Ian Rush adalah pemain terbaik Liverpool FC  dengan memegang rekor sebagai pemain yang paling banyak mencetak gol bagi Liverpool FC dengan 346 gol. Legenda lainnya, Ian Callaghan adalah pemain yang tampil paling banyak bagi Liverpool FC sebanyak 857 kali dalam karir yang berlangsung selama 19 musim di Anfield. Sedangkan Phil Neal merupakan pemain yang paling banyak menjadi juara di Liverpool FC karena ia telah berhasil memiliki medali pemenang sebanyak 20 buah.

Kemenangan terbesar yang pernah dicatat oleh Liverpool FC terjadi pada 1974 saat mereka menghancurkan Stromsgodset IF dengan skor akhir 11-0, sedangkan kekalahan terbesar ketika digebuk Birmingham City 1-9 20 tahun sebelum kemenangan terbesar Liverpool FC terjadi.

Lagu kebanggaan yang selalu dinyanyikan para penonton di Anfield dan fans Liverpool FC di seluruh dunia berjudul You’ll Never Walk Alone (YNWA) yang aslinya merupakan sebuah lagu di drama musikal Carousel.

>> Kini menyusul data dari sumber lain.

(** The last [k] digits of a number split off. *)
Lemma digits_split k : forall n,
  0 < n / 10 ^ Z.of_nat k ->
  exists t, digits n = digits (n / 10 ^ Z.of_nat k) ++ t /\
            length t = k /\ all_digits t = true.
Proof.
  induction k as [| k IH]; intros n H.
  - exists "". change (10 ^ Z.of_nat 0) with 1. rewrite Z.div_1_r, sapp_nil_r.
    repeat split.
  - rewrite Nat2Z.inj_succ, Z.pow_succ_r in * by lia.
    pow_pos P 10 (Z.of_nat k).
    assert (Hn : 10 <= n).
    { destruct (Z.lt_ge_cases n 10) as [L | G]; [| exact G].
      destruct (Z.lt_ge_cases n 0).
      - assert (n / (10 * 10 ^ Z.of_nat k) <= 0); [| lia].
        apply Z.div_le_upper_bound; lia.
      - rewrite Z.div_small in H by nia. lia. }
    rewrite <- Z.div_div in * by lia.
    destruct (IH (n / 10) H) as (t & E & L & A).
    exists (t ++ String (digit_char (n mod 10)) "").
    rewrite digits_step by exact Hn. rewrite E, sapp_assoc.
    repeat split.
    + rewrite slength_app, L. cbn. lia.
    + rewrite all_digits_app, A. cbn.
      rewrite (proj1 (proj2 (digit_char_props (n mod 10)
                                (Z.mod_pos_bound n 10 ltac:(lia))))).
      reflexivity.
Qed.

Lemma app_inj_length (a b c d : string) :
  a ++ b = c ++ d -> length a = length c -> a = c /\ b = d.
Proof.
  revert c. induction a as [| x a IH]; intros [| y c] E L; cbn in *; try lia.
  - auto.
  - injection E as -> E. destruct (IH c E ltac:(lia)) as [-> ->]. auto.
Qed.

Lagu itu dinyanyikan pertama kali di Anfield saat band Gerry and the Peacemakers yang juga berasal dari Liverpool berhasil mencapai nomor satu di jenjang tembang berkat lagu itu. You’ll Never Walk Alone tak berhenti dinyanyikan meskipun lagu itu sudah tak masuk daftar lagi. Itulah awal lahirnya tradisi menyanyikan You’ll Never Walk Alone di Anfield. Lagu yang sama juga kemudian diadopsi oleh pendukung klub lain seperti Glasgow Celtic, Hibernian, Feyenoord Rotterdam, dan FC Twente.

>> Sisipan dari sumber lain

(** Day number (days since 1970-01-01) to proleptic Gregorian
    (year, month, day). *)
Definition civil_from_days (days : Z) : Z * Z * Z :=
  let z := days + 719468 in
  let era := z / 146097 in
  let doe := z - era * 146097 in
  let yoe := (doe - doe / 1460 + doe / 36524 - doe / 146096) / 365 in
  let doy := doe - (365 * yoe + yoe / 4 - yoe / 100) in
  let mp := (5 * doy + 2) / 153 in
  let d := doy - (153 * mp + 2) / 5 + 1 in
  let m := if mp <? 10 then mp + 3 else mp - 9 in
  let y := yoe + era * 400 + (if m <=? 2 then 1 else 0) in
  (y, m, d).

(** Four digits for the years 0 to 9999, a sign and six digits otherwise. *)
Definition year_string (y : Z) : string :=
  if (0 <=? y) && (y <=? 9999) then pad 4 y
  else if y <? 0 then "-" +:+ pad 6 (- y)
  else "+" +:+ pad 6 y.

Definition toISOString (ms : Z) : string :=
  let days := ms / 86400000 in
  let rest := ms mod 86400000 in
  let '(y, m, d) := civil_from_days days in
  year_string y +:+ "-" +:+ pad 2 m +:+ "-" +:+ pad 2 d +:+ "T" +:+
  pad 2 (rest / 3600000) +:+ ":" +:+
  pad 2 (rest / 60000 mod 60) +:+ ":" +:+
  pad 2 (rest / 1000 mod 60) +:+ "." +:+
  pad 3 (rest mod 1000) +:+ "Z".

End IsoDate.

(** ** GET /api/gemini-audio/[meetingId] *)

Module AudioApi.

Inductive Json :=
| JNull
| JString (s : string).

(** [NextResponse.json(body, { status })]; the status defaults to 200. *)
Record NextResponse := {
  status : Z;
  body : list (string * Json);
}.

(** [await params]: the route parameters, or the promise rejects.
    [meetingId = None] is a request that carries no identifier. *)
Inductive Params :=
| ParamsRejected
| ParamsResolved (meetingId : option string).

Definition GET (st : GeminiVoice.State) (params : Params) : NextResponse :=
  match params with
  | ParamsRejected =>
      (* caught by the handler's try/catch *)
      {| status := 500;
         body := [("error", JString "Failed to get audio response")] |}
  | ParamsResolved meetingId =>
      if negb (truthy_opt meetingId) then
        {| status := 400; body := [("error", JString "Missing meetingId")] |}
      else
        let audioResponses :=
          GeminiVoice.getAudioResponses st (default "" meetingId) in
        match last audioResponses with
        | None =>
            {| status := 200;
               body := [("audioUrl", JNull); ("text", JNull)] |}
        | Some latest =>
            {| status := 200;
               body :=
                 [("audioUrl", JString (GeminiVoice.audioUrl latest));
                  ("text", JString (GeminiVoice.text latest));
                  ("timestamp",
                   JString (IsoDate.toISOString
                              (GeminiVoice.timestamp latest)))] |}
        end
  end.

End AudioApi.

(** ** GeminiAudioPlayer: the polling loop and the audio element *)

Module Player.

(** An [onEnded] closure registered on the audio element, or a call of
    [audio.play()]: the feed locator and the cache-busted source. *)
Record Source := {
  locator : string;     (* data.audioUrl *)
  srcUrl : string;      (* `${data.audioUrl}?t=${Date.now()}` *)
}.

Record Player := {
  src : option string;                (* the src attribute of the element,
                                         [None] while it has none *)
  lastPlayedUrlRef : option string;
  isPlayingRef : bool;
  onEnded : list Source;              (* delayed swaps, in registration order *)
  played : list Source;               (* the calls of audio.play() so far *)
}.

Definition mounted : Player :=
  {| src := None; lastPlayedUrlRef := None; isPlayingRef := false;
     onEnded := []; played := [] |}.

(** What one tick of the interval gets from the endpoint. *)
Inductive Fetched :=
| FetchFailed                 (* fetch or response.json() threw *)
| NotOk                       (* !response.ok *)
| Data (audioUrl text : option string).

Inductive Event :=
| Poll (f : Fetched) (now : Z)
| Playing                     (* the element fires 'playing' *)
| Ended                       (* the element fires 'ended' *)
| Pause                       (* the element fires 'pause' *)
| Cleanup.                    (* the effect's cleanup: audio.src = '' *)

Definition make_source (url : string) (now : Z) : Source :=
  {| locator := url; srcUrl := url +:+ "?t=" +:+ pretty now |}.

(** [audio.src = s.srcUrl; audio.load(); await audio.play()] *)
Definition play (p : Player) (s : Source) : Player :=
  {| src := Some (srcUrl s); lastPlayedUrlRef := lastPlayedUrlRef p;
     isPlayingRef := isPlayingRef p; onEnded := onEnded p;
     played := played p ++ [s] |}.

Section Browser.

(** Reading [audio.src] yields the attribute resolved against the document,
    and the empty string while the element has no such attribute. *)
Variable resolve : string → string.

Definition audio_src (p : Player) : string :=
  match src p with
  | Some s => resolve s
  | None => ""
  end.

(** The body of the [setInterval] callback. *)
Definition poll (p : Player) (f : Fetched) (now : Z) : Player :=
  match f with
  | FetchFailed => p
  | NotOk => p
  | Data audioUrl _ =>
      match audioUrl with
      | Some url =>
          if truthy url
             && negb (bool_decide (Some url = lastPlayedUrlRef p))
          then
            let s := make_source url now in
            let p1 :=
              {| src := src p; lastPlayedUrlRef := Some url;
                 isPlayingRef := isPlayingRef p; onEnded := onEnded p;
                 played := played p |} in
            if negb (String.eqb (audio_src p1) (srcUrl s)) then
              if isPlayingRef p1 then
                {| src := src p1; lastPlayedUrlRef := lastPlayedUrlRef p1;
                   isPlayingRef := isPlayingRef p1;
                   onEnded := onEnded p1 ++ [s]; played := played p1 |}
              else play p1 s
            else p1
          else p
      | None => p
      end
  end.

Definition set_playing (b : bool) (p : Player) : Player :=
  {| src := src p; lastPlayedUrlRef := lastPlayedUrlRef p;
     isPlayingRef := b; onEnded := onEnded p; played := played p |}.

(** The 'ended' listeners in registration order: the flag is cleared,
    then every delayed swap removes itself, takes the element and plays. *)
Definition ended (p : Player) : Player :=
  foldl play
    {| src := src p; lastPlayedUrlRef := lastPlayedUrlRef p;
       isPlayingRef := false; onEnded := []; played := played p |}
    (onEnded p).

Definition step (p : Player) (e : Event) : Player :=
  match e with
  | Poll f now => poll p f now
  | Playing => set_playing true p
  | Ended => ended p
  | Pause => set_playing false p
  | Cleanup =>
      {| src := Some ""; lastPlayedUrlRef := lastPlayedUrlRef p;
         isPlayingRef := isPlayingRef p; onEnded := onEnded p;
         played := played p |}
  end.

Definition run (p : Player) (es : list Event) : Player := foldl step p es.

End Browser.

(** The locators the feed delivered, in order; entries without audio are
    not locators. *)
Definition fed (e : Event) : option string :=
  match e with
  | Poll (Data (Some url) _) _ => if truthy url then Some url else None
  | _ => None
  end.

Definition feed (es : list Event) : list string := omap fed es.

(** A feed with runs of equal locators shortened to one. *)
Fixpoint changes (l : list string) : list string :=
  match l with
  | [] => []
  | x :: l' =>
      match l' with
      | [] => [x]
      | y :: _ => if String.eqb x y then changes l' else x :: changes l'
      end
  end.

End Player.

(** ** testGeminiConfiguration (src/lib/test-gemini-config.ts) *)

Module GeminiConfig.

Import GeminiVoice.

Record Results := {
  geminiApiKey : bool;
  geminiConnection : bool;
  googleCloudKeyfile : bool;
  googleCloudProjectId : bool;
  textToSpeech : bool;
  errors : list string;
}.

Definition set_geminiApiKey (r : Results) : Results :=
  {| geminiApiKey := true; geminiConnection := geminiConnection r;
     googleCloudKeyfile := googleCloudKeyfile r;
     googleCloudProjectId := googleCloudProjectId r;
     textToSpeech := textToSpeech r; errors := errors r |}.

Definition set_geminiConnection (r : Results) : Results :=
  {| geminiApiKey := geminiApiKey r; geminiConnection := true;
     googleCloudKeyfile := googleCloudKeyfile r;
     googleCloudProjectId := googleCloudProjectId r;
     textToSpeech := textToSpeech r; errors := errors r |}.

Sejak 6 February 2007, kepemilikan Liverpool FC berada di tangan dua orang Amerika Serikat, Tom Hicks dan George Gillett, ketika mereka membeli saham terakhir dari ketua sebelumnya, David Moores. Karena krisis finansial yang melanda dunia dan tekanan Liverpoodlian yang kecewa dengan prestasi Liverpool FC yang kian terpuruk, akhirnya, setelah melewati pertarungan hukum di pengadilan Inggris dan Amerika, NESV yang dipimpin oleh John W Henry, pemilik tim baseball Amerika, Boston Red Sox, menyelesaikan pengambilalihan Liverpool FC pada Jumat, 15 Oktober 2010 dari pemilik sebelumnya, Tom Hicks dan George Gillet serta lembaga dana (hedge fund) Mill Financial dengan harga pengambilalihan senilai £300 juta.

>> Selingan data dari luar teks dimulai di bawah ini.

(** [renderToolCard] in full: when it throws, and what it returns. *)
Lemma renderToolCard_eq (tool : value) :
  renderToolCard tool =
  match tool with
  | Undefined | Null => Throw TypeError
  | _ =>
      if prints (prop tool "slug") then
        match encodeURIComponent (printed (prop tool "slug")) with
        | Throw e => Throw e
        | Ok encoded =>
            if texts_print tool then
              Ok (card (icon_text tool) (lit "/tools/" ++ encoded)
                    (name_text tool) (pricing_text tool)
                    (description_text tool) (category_text tool)
                    (pills_text tool) (visit_text tool))
            else Throw TypeError
        end
      else Throw TypeError
  end.
Proof.
  assert (Hgo : tool <> Undefined -> tool <> Null ->
    renderToolCard tool =
    if prints (prop tool "slug") then
      match encodeURIComponent (printed (prop tool "slug")) with
      | Throw e => Throw e
      | Ok encoded =>
          if texts_print tool then
            Ok (card (icon_text tool) (lit "/tools/" ++ encoded)
                  (name_text tool) (pricing_text tool)
                  (description_text tool) (category_text tool)
                  (pills_text tool) (visit_text tool))
          else Throw TypeError
      end
    else Throw TypeError).
  { intros H1 H2. unfold renderToolCard.
    rewrite !(get_prop tool) by assumption. cbn [bind].
    rewrite String_prints.
    destruct (prints (prop tool "slug")); [|reflexivity]. cbn [bind].
    destruct (encodeURIComponent (printed (prop tool "slug"))) as [encoded|e];
      [|reflexivity].
    cbn [bind].
    unfold texts_print, icon_text, name_text, pricing_text, description_text,
      category_text, pills_text, use_cases_shown, visit_text.
    rewrite !escapeHTML_prints, (String_prints (prop tool "url")).
    destruct (prints (or_else (prop tool "icon") (Str (lit "AI"))));
      [|reflexivity].
    destruct (prints (prop tool "name")); [|reflexivity].
    destruct (prints (or_else (prop tool "pricing_type") (Str [])));
      [|reflexivity].
    destruct (prints (or_else (prop tool "description") (Str [])));
      [|reflexivity].
    destruct (prints (or_else (prop tool "category") (Str [])));
      [|reflexivity].
    cbn [bind andb returned].
    destruct (or_else (prop tool "use_cases") (Arr [])); try reflexivity.
    cbn [slice_map elements]. rewrite mapM_pill_prints.
    destruct (forallb prints (firstn 3 l)); [|reflexivity].
    cbn [bind andb].
    destruct (prints (prop tool "url")); reflexivity. }
  destruct tool; try reflexivity; apply Hgo; discriminate.
Qed.

(** What a returned card is made of. *)
Lemma renderToolCard_Ok (tool : value) (html : jsstring) :
  renderToolCard tool = Ok html ->
  exists encoded,
    (prints (prop tool "slug") = true
     /\ encodeURIComponent (printed (prop tool "slug")) = Ok encoded
     /\ texts_print tool = true)
    /\ html = card (icon_text tool) (lit "/tools/" ++ encoded)
                (name_text tool) (pricing_text tool)
                (description_text tool) (category_text tool)
                (pills_text tool) (visit_text tool).
Proof.
  rewrite renderToolCard_eq. intros H.
  assert (Hgo :
    (if prints (prop tool "slug") then
       match encodeURIComponent (printed (prop tool "slug")) with
       | Throw e => Throw e
       | Ok encoded =>
           if texts_print tool then
             Ok (card (icon_text tool) (lit "/tools/" ++ encoded)
                   (name_text tool) (pricing_text tool)
                   (description_text tool) (category_text tool)
                   (pills_text tool) (visit_text tool))
           else Throw TypeError
       end
     else Throw TypeError) = Ok html).
  { destruct tool; try discriminate H; exact H. }
  clear H.
  destruct (prints (prop tool "slug")); [|discriminate].
  destruct (encodeURIComponent (printed (prop tool "slug"))) as [encoded|e];
    [|discriminate].
  destruct (texts_print tool); [|discriminate].
  exists encoded. split; [now repeat split|].
  now injection Hgo as <-.
Qed.

(** A card is returned for every tool but [null] and [undefined] whose slug
    prints and encodes and whose other substitutions return. *)
Lemma renderToolCard_returns (tool : value) (encoded : jsstring) :
  tool <> Undefined -> tool <> Null ->
  prints (prop tool "slug") = true ->
  encodeURIComponent (printed (prop tool "slug")) = Ok encoded ->
  texts_print tool = true ->
  renderToolCard tool
  = Ok (card (icon_text tool) (lit "/tools/" ++ encoded)
          (name_text tool) (pricing_text tool)
          (description_text tool) (category_text tool)
          (pills_text tool) (visit_text tool)).
Proof.
  intros H1 H2 Hslug Henc Htexts.
  rewrite renderToolCard_eq, Hslug, Henc, Htexts.
  destruct tool; try contradiction; eauto.
Qed.

(** What [texts_print] asks for, text by text. *)
Lemma texts_print_true (tool : value) :
  texts_print tool = true <->
  prints (or_else (prop tool "icon") (Str (lit "AI"))) = true
  /\ prints (prop tool "name") = true
  /\ prints (or_else (prop tool "pricing_type") (Str [])) = true
  /\ prints (or_else (prop tool "description") (Str [])) = true
  /\ prints (or_else (prop tool "category") (Str [])) = true
  /\ (exists l, or_else (prop tool "use_cases") (Arr []) = Arr l
                /\ forallb prints (firstn 3 l) = true)
  /\ prints (prop tool "url") = true.
Proof.
  unfold texts_print. rewrite !andb_true_iff.
  split.
  - intros [[[[[[H1 H2] H3] H4] H5] H6] H7].
    repeat split; try assumption.
    destruct (or_else (prop tool "use_cases") (Arr [])); try discriminate.
    now eexists.
  - intros (H1 & H2 & H3 & H4 & H5 & (l & -> & H6) & H7).
    repeat split; assumption.
Qed.

End Card.

(** ** Escaping in the card (C2) *)

Section CardEscaping.

Lemma prints_String_ (v : value) :
  prints v = true -> String_ v = Ok (printed v).
Proof. intros H. now rewrite String_prints, H. Qed.

Lemma returned_pill (t : value) :
  prints t = true ->
  returned (pill t) = pill_open ++ html_escape (printed t) ++ pill_close.
Proof. intros H. unfold pill. now rewrite escapeHTML_prints, H. Qed.

Lemma scan_escaped (v : value) :
  scan 0 (returned (escapeHTML v)) = Some 0%nat.
Proof.
  apply scan_no_lt, escaped_text_no_lt.
  rewrite returned_escapeHTML. apply html_escape_escaped.
Qed.

Lemma scan_pill (t : value) : scan 0 (returned (pill t)) = Some 0%nat.
Proof.
  unfold pill. rewrite escapeHTML_prints.
  destruct (prints t); [|reflexivity]. cbn [bind returned].
  repeat apply scan_rest; try reflexivity.
  apply scan_no_lt, escaped_text_no_lt, html_escape_escaped.
Qed.

Lemma scan_pills (l : list value) :
  scan 0 (join [] (map (fun t => returned (pill t)) l)) = Some 0%nat.
Proof.
  induction l as [|t l IH]; [reflexivity|].
  cbn [map]. rewrite join_nil_cons.
  apply scan_rest; [apply scan_pill|exact IH].
Qed.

Perjalanan prestasi Liverpool FC

1.Era Sebelum 1959.

Di musim pertamanya, Liverpool FC langsung menjuarai Liga Lancashire, sehingga langsung masuk menjadi anggota divisi II Football League musim 1893-1894. Di kompetisi divisi II, Liverpool FC benar-benar tak terkalahkan dan keluar sebagai juara divisi II dan secara otomatis langsung promosi ke divisi I (divisi utama).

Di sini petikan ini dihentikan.